• _Records shown_

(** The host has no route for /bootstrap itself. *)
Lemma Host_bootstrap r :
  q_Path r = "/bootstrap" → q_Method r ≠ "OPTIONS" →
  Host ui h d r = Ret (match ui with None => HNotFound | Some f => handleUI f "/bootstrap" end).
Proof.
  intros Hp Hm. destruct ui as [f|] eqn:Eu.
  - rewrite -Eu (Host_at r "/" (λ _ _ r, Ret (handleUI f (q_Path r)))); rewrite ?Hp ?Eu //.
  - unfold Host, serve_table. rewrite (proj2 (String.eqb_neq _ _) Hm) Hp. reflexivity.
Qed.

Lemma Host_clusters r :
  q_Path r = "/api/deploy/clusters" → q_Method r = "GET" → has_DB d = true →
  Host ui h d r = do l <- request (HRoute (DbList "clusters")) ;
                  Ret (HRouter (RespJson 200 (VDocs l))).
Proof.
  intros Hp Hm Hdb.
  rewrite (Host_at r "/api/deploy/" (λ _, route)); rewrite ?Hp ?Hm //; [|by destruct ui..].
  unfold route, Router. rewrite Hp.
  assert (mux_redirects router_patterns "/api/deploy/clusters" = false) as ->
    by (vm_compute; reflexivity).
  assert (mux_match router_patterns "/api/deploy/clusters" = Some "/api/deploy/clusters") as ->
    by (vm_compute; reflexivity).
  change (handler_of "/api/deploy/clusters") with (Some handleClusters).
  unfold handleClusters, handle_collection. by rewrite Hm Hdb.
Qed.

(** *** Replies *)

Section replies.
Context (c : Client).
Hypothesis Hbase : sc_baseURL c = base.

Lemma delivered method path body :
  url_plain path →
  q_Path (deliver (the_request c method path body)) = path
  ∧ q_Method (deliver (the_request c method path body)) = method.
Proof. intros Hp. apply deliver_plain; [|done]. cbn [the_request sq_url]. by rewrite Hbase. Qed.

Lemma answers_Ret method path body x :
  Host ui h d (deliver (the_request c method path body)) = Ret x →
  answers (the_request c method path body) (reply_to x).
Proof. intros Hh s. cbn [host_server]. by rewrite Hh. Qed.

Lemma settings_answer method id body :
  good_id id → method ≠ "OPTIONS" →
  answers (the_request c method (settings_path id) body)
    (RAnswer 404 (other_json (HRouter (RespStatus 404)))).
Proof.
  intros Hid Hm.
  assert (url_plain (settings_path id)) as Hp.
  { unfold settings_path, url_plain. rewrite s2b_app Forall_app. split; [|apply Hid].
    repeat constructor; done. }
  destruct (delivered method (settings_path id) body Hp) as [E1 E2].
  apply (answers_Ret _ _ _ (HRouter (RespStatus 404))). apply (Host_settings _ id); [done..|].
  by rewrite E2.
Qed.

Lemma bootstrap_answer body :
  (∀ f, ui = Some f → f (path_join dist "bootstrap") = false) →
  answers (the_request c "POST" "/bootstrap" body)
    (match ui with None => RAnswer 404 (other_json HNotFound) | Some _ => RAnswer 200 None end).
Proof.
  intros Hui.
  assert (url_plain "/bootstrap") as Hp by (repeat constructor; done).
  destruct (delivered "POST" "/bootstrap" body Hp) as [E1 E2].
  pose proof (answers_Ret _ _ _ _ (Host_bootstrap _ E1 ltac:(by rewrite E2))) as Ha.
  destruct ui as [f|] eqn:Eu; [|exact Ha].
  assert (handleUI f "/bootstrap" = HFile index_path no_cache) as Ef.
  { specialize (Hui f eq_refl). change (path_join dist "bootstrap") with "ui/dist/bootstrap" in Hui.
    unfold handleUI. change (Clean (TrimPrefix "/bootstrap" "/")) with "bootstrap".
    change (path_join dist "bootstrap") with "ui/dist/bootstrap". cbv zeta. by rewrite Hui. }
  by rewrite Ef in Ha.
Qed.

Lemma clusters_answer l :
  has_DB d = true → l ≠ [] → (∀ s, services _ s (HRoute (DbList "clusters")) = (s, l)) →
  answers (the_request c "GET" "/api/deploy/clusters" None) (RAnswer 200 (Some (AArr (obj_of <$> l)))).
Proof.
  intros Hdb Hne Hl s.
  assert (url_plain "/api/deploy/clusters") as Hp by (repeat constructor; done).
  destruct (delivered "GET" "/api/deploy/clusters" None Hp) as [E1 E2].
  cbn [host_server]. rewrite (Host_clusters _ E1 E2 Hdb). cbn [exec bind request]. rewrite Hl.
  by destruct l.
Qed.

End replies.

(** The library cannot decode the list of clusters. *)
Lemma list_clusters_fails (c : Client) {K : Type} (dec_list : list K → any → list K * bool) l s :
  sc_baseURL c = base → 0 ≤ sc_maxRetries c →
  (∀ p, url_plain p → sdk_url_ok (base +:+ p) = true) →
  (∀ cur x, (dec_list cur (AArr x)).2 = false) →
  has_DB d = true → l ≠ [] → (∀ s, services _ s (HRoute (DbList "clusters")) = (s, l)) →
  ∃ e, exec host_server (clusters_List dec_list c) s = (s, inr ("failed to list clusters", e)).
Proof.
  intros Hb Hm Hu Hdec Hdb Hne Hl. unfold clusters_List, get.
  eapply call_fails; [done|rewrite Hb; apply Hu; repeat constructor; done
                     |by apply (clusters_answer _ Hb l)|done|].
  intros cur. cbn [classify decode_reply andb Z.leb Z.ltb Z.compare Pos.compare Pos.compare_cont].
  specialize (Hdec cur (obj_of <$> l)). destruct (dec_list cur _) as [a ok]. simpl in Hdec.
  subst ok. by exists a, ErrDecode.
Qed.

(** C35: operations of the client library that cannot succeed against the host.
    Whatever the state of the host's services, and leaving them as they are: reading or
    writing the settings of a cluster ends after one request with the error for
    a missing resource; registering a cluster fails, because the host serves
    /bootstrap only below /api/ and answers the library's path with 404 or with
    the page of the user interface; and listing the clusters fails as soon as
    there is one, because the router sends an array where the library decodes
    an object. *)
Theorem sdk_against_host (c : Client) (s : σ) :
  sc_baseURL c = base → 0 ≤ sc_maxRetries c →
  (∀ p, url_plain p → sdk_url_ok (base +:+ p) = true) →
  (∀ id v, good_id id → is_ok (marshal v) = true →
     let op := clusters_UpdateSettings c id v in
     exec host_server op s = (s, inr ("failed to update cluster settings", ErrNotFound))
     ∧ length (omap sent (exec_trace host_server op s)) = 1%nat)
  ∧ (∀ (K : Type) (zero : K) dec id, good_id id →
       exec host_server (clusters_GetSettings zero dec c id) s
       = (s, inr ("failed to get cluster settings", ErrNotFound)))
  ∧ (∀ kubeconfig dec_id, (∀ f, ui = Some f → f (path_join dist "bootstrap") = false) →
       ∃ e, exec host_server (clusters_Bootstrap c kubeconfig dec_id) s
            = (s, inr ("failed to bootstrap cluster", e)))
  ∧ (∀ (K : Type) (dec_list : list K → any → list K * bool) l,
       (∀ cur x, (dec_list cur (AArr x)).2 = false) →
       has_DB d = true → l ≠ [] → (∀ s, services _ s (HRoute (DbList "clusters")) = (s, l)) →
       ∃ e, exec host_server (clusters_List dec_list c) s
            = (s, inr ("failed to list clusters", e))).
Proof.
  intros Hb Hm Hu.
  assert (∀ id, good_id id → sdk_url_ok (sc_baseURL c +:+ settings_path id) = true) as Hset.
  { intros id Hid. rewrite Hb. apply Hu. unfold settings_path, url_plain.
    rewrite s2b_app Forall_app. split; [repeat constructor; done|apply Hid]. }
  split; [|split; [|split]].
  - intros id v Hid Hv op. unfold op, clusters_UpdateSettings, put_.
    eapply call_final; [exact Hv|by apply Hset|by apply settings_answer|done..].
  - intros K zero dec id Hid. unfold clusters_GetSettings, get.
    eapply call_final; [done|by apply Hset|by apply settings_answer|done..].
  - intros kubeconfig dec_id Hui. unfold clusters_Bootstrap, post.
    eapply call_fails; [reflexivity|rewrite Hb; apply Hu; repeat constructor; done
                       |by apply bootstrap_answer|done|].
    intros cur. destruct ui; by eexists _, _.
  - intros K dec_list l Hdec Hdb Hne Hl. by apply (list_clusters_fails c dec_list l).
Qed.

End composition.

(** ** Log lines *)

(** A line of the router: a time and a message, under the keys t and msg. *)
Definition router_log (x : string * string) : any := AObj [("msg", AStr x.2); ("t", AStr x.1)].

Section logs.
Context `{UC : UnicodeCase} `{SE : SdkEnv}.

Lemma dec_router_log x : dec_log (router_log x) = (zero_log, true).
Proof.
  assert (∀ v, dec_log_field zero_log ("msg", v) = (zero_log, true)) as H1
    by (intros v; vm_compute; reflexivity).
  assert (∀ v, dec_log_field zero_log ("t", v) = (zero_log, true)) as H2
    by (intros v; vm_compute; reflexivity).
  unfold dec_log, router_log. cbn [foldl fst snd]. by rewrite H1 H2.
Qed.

• _What the task requires_
Could you return exactly the lines above from the line with "eapply call_final; [exact" to the line with "intros cur. destruct ui; by eexists _, _.", both included, and nothing else?

• _Written answer_
    eapply call_final; [exact Hv|by apply Hset|by apply settings_answer|done..].
  - intros K zero dec id Hid. unfold clusters_GetSettings, get.
    eapply call_final; [done|by apply Hset|by apply settings_answer|done..].
  - intros kubeconfig dec_id Hui. unfold clusters_Bootstrap, post.
    eapply call_fails; [reflexivity|rewrite Hb; apply Hu; repeat constructor; done
                       |by apply bootstrap_answer|done|].
    intros cur. destruct ui; by eexists _, _.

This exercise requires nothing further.